The pitfalls of calling things “id”
Summary: Don’t call your form inputs “id”, they will clash with the Sizzle engine used in jQuery.
Hi! I’m Victor, one of Coupa’s newest Rails developers. I started working here fresh out of college in June 2010, but I finally persuaded them to give me a blog account. Today’s story is about why naming a form input “id” will break several selectors used by jQuery in IE, or cause forms to have weird ID attributes in other browsers.
I was merrily using all the new Unobtrusive Javascript (which is, ironically, a rather obtrusive name) features offered by Rails 3, when I hit a roadblock – they broke in IE. It was throwing a cryptic ‘Object does not support this method or property’ error every time I hit a particular page. Grumbling, I got the torches ready for another ritual sacrifice to the Internet Explorer gods.
For the first time ever, IE8 includes a handy in-browser Javascript debugger. It’s actually not half bad. Using it, I discovered the error was thrown here:
jquery-1.4.3.js
// qSA works strangely on Element-rooted queries
// We can work around this by specifying an extra ID on the root
// and working up from there (Thanks to Andrew Dupont for the technique)
// IE 8 doesn't work on object elements
} else if ( context.nodeType === 1 && context.nodeName.toLowerCase() !== "object" ) {
var old = context.id, id = context.id = "__sizzle__";
try {
return makeArray( context.querySelectorAll( "#" + id + " " + query ), extra );
Check out line 3904. See anything shady? Keep in mind that context is a DOM element.

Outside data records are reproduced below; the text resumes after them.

(** A is active, B is not. *)
Lemma active_inactive_routing_witness :
  Forall (λ e, isNativeHistory e = false)
    (eventsSince Demo.s0 (push (Demo.target "A" "/b") Demo.s0).2)
  ∧ Forall (λ e, isProxyHistory e = false ∧ isNotification e = false)
      (eventsSince Demo.s0 (push (Demo.target "B" "/home") Demo.s0).2).
Proof.
  split.
  - apply (proj1 (active_inactive_routing false (Demo.target "A" "/b") Demo.s0)).
    vm_compute. left.
  - apply (proj2 (active_inactive_routing false (Demo.target "B" "/home") Demo.s0)).
    vm_compute. intros Hin. inversion Hin as [|? ? ? Hin']. inversion Hin'.
Defined.

(** A navigation of A from [/a?x=1] to [/b] with the guards of [Demo.s1]. *)
Lemma ledger_written_before_guards_witness :
  let r := executeNavigationGuard "A" (Demo.at_ "/b") (Demo.at_ "/a?x=1") Demo.s1 in
  current r.2 !! "A" = Some (Demo.at_ "/b")
  ∧ head (eventsSince Demo.s1 r.2) = Some (EvLedgerSet "A" (Demo.at_ "/b"))
  ∧ Forall (guardSees "A" (Demo.at_ "/b")) (eventsSince Demo.s1 r.2).
Proof.
  intros r.
  apply (ledger_written_before_guards "A" (Demo.at_ "/b") (Demo.at_ "/a?x=1")
           Demo.s1 r.1 r.2).
  subst r. vm_compute. reflexivity.
Defined.

(** [beforeEach(g1)] then [beforeEach(g2)]: g1 runs before g2. *)
Lemma before_guards_in_registration_order_witness :
  let s := (beforeEach Demo.g2 (beforeEach Demo.g1 Demo.s0).2).2 in
  let r := executeNavigationGuard "A" (Demo.at_ "/b") (Demo.at_ "/a?x=1") s in
  invokedGuards (eventsSince s r.2) = [Demo.g1; Demo.g2]
  ∧ ∀ i j, invokedGuards (eventsSince s r.2) !! i = Some Demo.g2 →
           invokedGuards (eventsSince s r.2) !! j = Some Demo.g1 → j < i.
Proof.
  intros s r.
  destruct (before_guards_in_registration_order "A" (Demo.at_ "/b")
              (Demo.at_ "/a?x=1") Demo.s0 Demo.g1 Demo.g2 r.1 r.2)
    as (_ & Hall & Horder & _).
  - discriminate.
  - vm_compute. intros Hin. inversion Hin.
  - subst r s. vm_compute. reflexivity.
  - split; [|exact Horder]. apply Hall. reflexivity.
Defined.
(** * PropertyBot frontend: a shallow embedding of the chat widget and its API client

    Embedded sources:
    - [frontend/src/components/ChatWidget.tsx]  ([formatMessage],
      [handleSendMessage], the [useEffect] hook, the [ApiResponse] interface)
    - the API client module ([chatWithAgent], [mockChatWithAgent])
    - the types module ([ChatMessage], [ApiResponse])

    The retriever and the orchestrator of the backend are not among the
    sources; module [Backend] follows their specification.

    JavaScript strings are modelled by [string]: a sequence of code units,
    here the code units U+0000..U+00FF.  On that range [trim], [\s] and
    [toLowerCase] are given in full. *)

From Stdlib Require Import String Ascii List ZArith QArith Bool Lia Arith DecimalString.
Import ListNotations.
Local Close Scope Q_scope.
Local Open Scope string_scope.
Set Warnings "-register-all".

(** ** JavaScript string primitives *)

Module JsString.

(** The double quote character, U+0022. *)
Definition dquote : ascii := "034"%char.

(** ECMAScript [WhiteSpace] and [LineTerminator] code units below U+0100:
    TAB, LF, VT, FF, CR, SP and NBSP.  This is the class of [\s] and the
    class stripped by [String.prototype.trim]. *)
Definition isSpace (c : ascii) : bool :=
  let n := nat_of_ascii c in
  (((9 <=? n) && (n <=? 13)) || (n =? 32) || (n =? 160))%nat.

Fixpoint trimStart (s : string) : string :=
  match s with
  | String c s' => if isSpace c then trimStart s' else s
  | EmptyString => EmptyString
  end.

(** [trimEnd] keeps a character when it is not white space or when
    something survives after it. *)
Fixpoint trimEnd (s : string) : string :=
  match s with
  | String c s' =>
      match trimEnd s' with
      | EmptyString => if isSpace c then EmptyString else String c EmptyString
      | t => String c t
      end
  | EmptyString => EmptyString
  end.

(** [String.prototype.trim] *)
Definition trim (s : string) : string := trimEnd (trimStart s).

(** [s] is empty or consists only of white space. *)
Fixpoint blank (s : string) : bool :=
  match s with
  | String c s' => isSpace c && blank s'
  | EmptyString => true
  end.

(** [String.prototype.toLowerCase] on one code unit: A-Z, and the
    Latin-1 capitals U+00C0..U+00DE except the multiplication sign
    U+00D7, move up by 32. *)
Definition lowerChar (c : ascii) : ascii :=
  let n := nat_of_ascii c in
  if (((65 <=? n) && (n <=? 90))
      || ((192 <=? n) && (n <=? 222) && negb (n =? 215)))%nat
  then ascii_of_nat (n + 32) else c.

Fixpoint toLowerCase (s : string) : string :=
  match s with
  | String c s' => String (lowerChar c) (toLowerCase s')
  | EmptyString => EmptyString
  end.

(** [startsWith lit s] is [s.startsWith(lit)]. *)
Fixpoint startsWith (lit s : string) : bool :=
  match lit, s with
  | EmptyString, _ => true
  | String a lit', String b s' => Ascii.eqb a b && startsWith lit' s'
  | String _ _, EmptyString => false
  end.

(** [String.prototype.includes]: [includes needle hay] is
    [hay.includes(needle)], a match of [needle] at some position. *)
Fixpoint includes (needle hay : string) : bool :=
  startsWith needle hay
  || match hay with
     | String _ hay' => includes needle hay'
     | EmptyString => false
     end.

(** Membership of one code unit. *)
Fixpoint hasChar (c : ascii) (s : string) : bool :=
  match s with
  | String d s' => Ascii.eqb c d || hasChar c s'
  | EmptyString => false
  end.

(** JavaScript truthiness of a string: only the empty string is falsy. *)
Definition truthy (s : string) : bool :=
  match s with EmptyString => false | _ => true end.

End JsString.

(** ** Global regular-expression replacement *)

Module Regex.
Import JsString.

(** Longest prefix of [s] whose characters satisfy [p], and what follows:
    a greedy character class under [*]. *)
Fixpoint span (p : ascii -> bool) (s : string) : string * string :=
  match s with
  | String c s' =>
      if p c then let (a, b) := span p s' in (String c a, b)
      else (EmptyString, s)
  | EmptyString => (EmptyString, EmptyString)
  end.

(** A greedy character class under [+]: the run must not be empty. *)
Definition plus (p : ascii -> bool) (s : string) : option (string * string) :=
  match span p s with
  | (EmptyString, _) => None
  | r => Some r
  end.

(** [strip lit s] matches the literal [lit] at the front of [s]. *)
Fixpoint strip (lit s : string) : option string :=
  match lit, s with
  | EmptyString, _ => Some s
  | String a lit', String b s' =>
      if Ascii.eqb a b then strip lit' s' else None
  | String _ _, EmptyString => None
  end.

(** The negated one-character class [[^c]]. *)
Definition isNot (c : ascii) : ascii -> bool := fun d => negb (Ascii.eqb d c).

(** A match anchored at the head of the subject: the two capture groups
    and the rest of the subject after the match. *)
Definition matcher := string -> option (string * string * string).

Notation "x <- e ; k" :=
  (match e with Some x => k | None => None end)
    (at level 61, e at next level, k at level 200, right associativity,
     only parsing).
Notation "' ( x , y ) <- e ; k" :=
  (match e with Some (x, y) => k | None => None end)
    (at level 61, x name, y name, e at next level, k at level 200,
     right associativity, only parsing).

(** [/\[([^\]]+)\]\(([^)]+)\)/] anchored at the head of [s].  Each
    greedy class is followed by the one character it excludes, so the
    only run that can succeed is the longest one: a shorter run is
    followed by a character of the class, which the literal rejects. *)
Definition md_link : matcher := fun s =>
  s1 <- strip "[" s ;
  '(text, s2) <- plus (isNot "]") s1 ;
  s3 <- strip "](" s2 ;
  '(url, s4) <- plus (isNot ")") s3 ;
  rest <- strip ")" s4 ;
  Some (text, url, rest).

Definition href_eq_quote : string := "href=" ++ String dquote EmptyString.

(** [/<a\s+href=Q([^Q]+)Q[^>]*>([^<]+)<\/a>/], where Q stands for the
    double quote, anchored at the head of [s]; the groups are (url, text).
    [\s+] is followed by [h], which is not white space, and each class by
    the character it excludes, so again only the longest runs can
    succeed. *)
Definition html_anchor : matcher := fun s =>
  s1 <- strip "<a" s ;
  '(_, s2) <- plus isSpace s1 ;
  s3 <- strip href_eq_quote s2 ;
  '(url, s4) <- plus (isNot dquote) s3 ;
  s5 <- strip (String dquote EmptyString) s4 ;
  s6 <- strip ">" (snd (span (isNot ">") s5)) ;
  '(text, s7) <- plus (isNot "<") s6 ;
  rest <- strip "</a>" s7 ;
  Some (url, text, rest).

(** Every match consumes at least one character. *)
Definition shrinking (m : matcher) : Prop :=
  forall s g1 g2 rest,
    m s = Some (g1, g2, rest) -> String.length rest < String.length s.

(** The pieces a global scan cuts the subject into. *)
Inductive token :=
| Lit (c : ascii)
| Hit (g1 g2 : string).

(** One left-to-right pass of a [/g] regex: try the match at the current
    position; on success emit the groups and resume after the match, else
    keep one character and move on.  Every match consumes at least one
    character, so [length s] steps always suffice ([scan_fuel]). *)
Fixpoint scan (m : matcher) (fuel : nat) (s : string) : list token :=
  match fuel, s with
  | S fuel', String c s' =>
      match m s with
      | Some (g1, g2, rest) => Hit g1 g2 :: scan m fuel' rest
      | None => Lit c :: scan m fuel' s'
      end
  | _, _ => []
  end.

Fixpoint render (f : string -> string -> string) (ts : list token) : string :=
  match ts with
  | Lit c :: ts' => String c (render f ts')
  | Hit g1 g2 :: ts' => f g1 g2 ++ render f ts'
  | [] => EmptyString
  end.

(** [s.replace(re, (_, g1, g2) => f g1 g2)] for a global [re] with two
    groups. *)
Definition replace (m : matcher) (f : string -> string -> string)
           (s : string) : string :=
  render f (scan m (String.length s) s).

(** The capture groups of all matches, in order. *)
Fixpoint hits (ts : list token) : list (string * string) :=
  match ts with
  | Lit _ :: ts' => hits ts'
  | Hit g1 g2 :: ts' => (g1, g2) :: hits ts'
  | [] => []
  end.

End Regex.

(** ** [formatMessage]: link rewriting *)

Module Format.
Import JsString Regex.

Definition dq : string := String dquote EmptyString.

(** The template [<a href=Q${url}Q target=Q_blankQ rel=Qnoopener noreferrerQ>${text}</a>],
    Q being the double quote. *)
Definition anchor (text url : string) : string :=
  "<a href=" ++ dq ++ url ++ dq
    ++ " target=" ++ dq ++ "_blank" ++ dq
    ++ " rel=" ++ dq ++ "noopener noreferrer" ++ dq ++ ">"
    ++ text ++ "</a>".

(** [`[${text}](${url})`]; the second regex captures (url, text). *)
Definition markdown (url text : string) : string :=
  "[" ++ text ++ "](" ++ url ++ ")".

Definition markdownContent (content : string) : string :=
  replace md_link anchor content.

(** The string [formatMessage] hands to the markdown renderer. *)
Definition finalContent (content : string) : string :=
  replace html_anchor markdown (markdownContent content).

(** The markdown links of [content], as (text, url). *)
Definition links (content : string) : list (string * string) :=
  hits (scan md_link (String.length content) content).

(** [s] starts with an opening anchor tag: [<a] and a white-space
    character. *)
Definition opensAnchor (s : string) : bool :=
  match s with
  | String c0 (String c1 (String c2 _)) =>
      Ascii.eqb "<" c0 && Ascii.eqb "a" c1 && isSpace c2
  | _ => false
  end.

Turns out, the DOM object namespace is pretty cluttered. You can normally access an attribute foo on an element with elem.foo. However, should that element be a form with an input named foo, this will actually return the input element. As a result, context.id on a form element won’t always give you the ID attribute. IE barfs immediately on that line since it’s trying to assign a value to a tag. Webkit and Gecko, on the other hand, will run happily, stringifying the input to [object HTMLInputElement], which is decidedly unhelpful as an ID attribute.
The page that was breaking in IE indeed had a form with an input named id. The interim solution, of course, is to rename your input tags. If you’re writing a library, use the getAttribute() DOM function instead of the dot notation shorthand to make sure you’re getting the attribute.
Moral of the story is, watch out when you’re naming things! Avoid possibly-important words like id, name, or class. And realize that once in a blue moon, IE will actually be helpful in debugging. I don’t think I could’ve figured out why my ID attributes were getting clobbered in FF and Chrome, had IE not crashed so opportunely.